Data for processing START

(* ===== verification/Compose.v ===== *)
(** Composing and sending Sphinx packets (minclient/send.go): the payload layout,
    the forward and reverse paths, the retry loop around epoch changes and long
    delays. The document source, the clock, the random generator, the sphinx
    library and the connection are the environment [W] the client acts on. *)

From S2P Require Import Prelude GoStd PkiClient Path.

(** The PKI client, the generator, the local clock, the document fetcher (minclient/
    pki.go), the sphinx library, the connection's [sendPacket]. [NewSURB] yields
    the SURB and its decryption keys. *)
Class SendEnv (W : Type) := {
  env_PKIClient :: PkiClient W;
  env_rng :: Rng W;
  time_Now : W -> Time * W;
  skewedUnixTime : W -> Z * W;
  CurrentDocument : W -> option Document * W;
  NewSURB : list PathHop -> W -> (string + bytes * bytes) * W;
  NewPacket : list PathHop -> bytes -> W -> (string + bytes) * W;
  sendPacket : bytes -> W -> option string * W;
}.

Inductive compose_error :=
  | ErrInvalidRecipient (recipient : string)
  | ErrInvalidCiphertextSize (n : Z)
  | ErrEpoch (e : error)
  | ErrNoCurrentDocument
  | ErrSourceProvider (e : string)
  | ErrDestinationProvider (e : string)
  | ErrPath (e : path_error)
  | ErrSphinx (e : string)
  | ErrSend (e : string).

Section Compose.
Context {W : Type} `{SendEnv W}.
(** Constants of the core packages; [doc.GetProvider]. *)
Context (LayerProvider : Z) (NodeIDLength RecipientIDLength SURBIDLength SURBLength
  UserForwardPayloadLength : nat).
Context (GetProvider : Document -> string -> string + MixDescriptor).
(** [c.cfg.User] and [c.cfg.Provider]. *)
Context (User Provider : string).

(** [makePath]; the log of the path is left out. *)
Definition makePath (w : W) (recipient provider : string) (surbID : option bytes)
    (baseTime : Time) (isForward : bool) (epoch : Z) :
    outcome compose_error (list PathHop * Time) * W :=
  let '(srcProvider, dstProvider) :=
    if isForward then (Provider, provider) else (provider, Provider) in
  match CurrentDocument w with
  | (None, w) => (Err ErrNoCurrentDocument, w)
  | (Some doc, w) =>
      match GetProvider doc srcProvider with
      | inl e => (Err (ErrSourceProvider e), w)
      | inr src =>
          match GetProvider doc dstProvider with
          | inl e => (Err (ErrDestinationProvider e), w)
          | inr dst =>
              let '(r, w) := NewPath LayerProvider NodeIDLength RecipientIDLength SURBIDLength
                w doc (bytes_of_string recipient) src dst surbID baseTime true isForward epoch in
              (map_err ErrPath r, w)
          end
      end
  end.

(** The three parts of an iteration: the paths... *)
Definition make_paths (w : W) (recipient provider : string) (surbID : option bytes)
    (now : Time) (epoch : Z) :
    outcome compose_error (list PathHop * list PathHop * Time) * W :=
  match makePath w recipient provider surbID now true epoch with
  | (Ok (fwdPath, then_), w) =>
      match surbID with
      | None => (Ok (fwdPath, [], then_), w)
      | Some _ =>
          match makePath w User provider surbID then_ false epoch with
          | (Ok (revPath, then_), w) => (Ok (fwdPath, revPath, then_), w)
          | (Err e, w) => (Err e, w)
          | (Panic, w) => (Panic, w)
          end
      end
  | (Err e, w) => (Err e, w)
  | (Panic, w) => (Panic, w)
  end.

(** ...and the packet: [k] is nil without a SURB. *)
Definition make_packet (w : W) (surbID : option bytes) (b : bytes)
    (fwdPath revPath : list PathHop) : outcome compose_error (bytes * option bytes) * W :=
  match surbID with
  | Some _ =>
      match NewSURB revPath w with
      | (inl e, w) => (Err (ErrSphinx e), w)
      | (inr (surb, k), w) =>
          match NewPacket fwdPath ([byte_of_Z 1; byte_of_Z 0] ++ surb ++ b) w with
          | (inl e, w) => (Err (ErrSphinx e), w)
          | (inr pkt, w) => (Ok (pkt, Some k), w)
          end
      end
  | None =>
      match NewPacket fwdPath (replicate (2 + SURBLength) (byte_of_Z 0) ++ b) w with
      | (inl e, w) => (Err (ErrSphinx e), w)
      | (inr pkt, w) => (Ok (pkt, None), w)
      end
  end.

Data for processing END

§ Action item: Whenever the word "connection" shows up in a line of the entries above, copy that line.

§ Response:
    library and the connection are the environment [W] the client acts on. *)
    pki.go), the sphinx library, the connection's [sendPacket]. [NewSURB] yields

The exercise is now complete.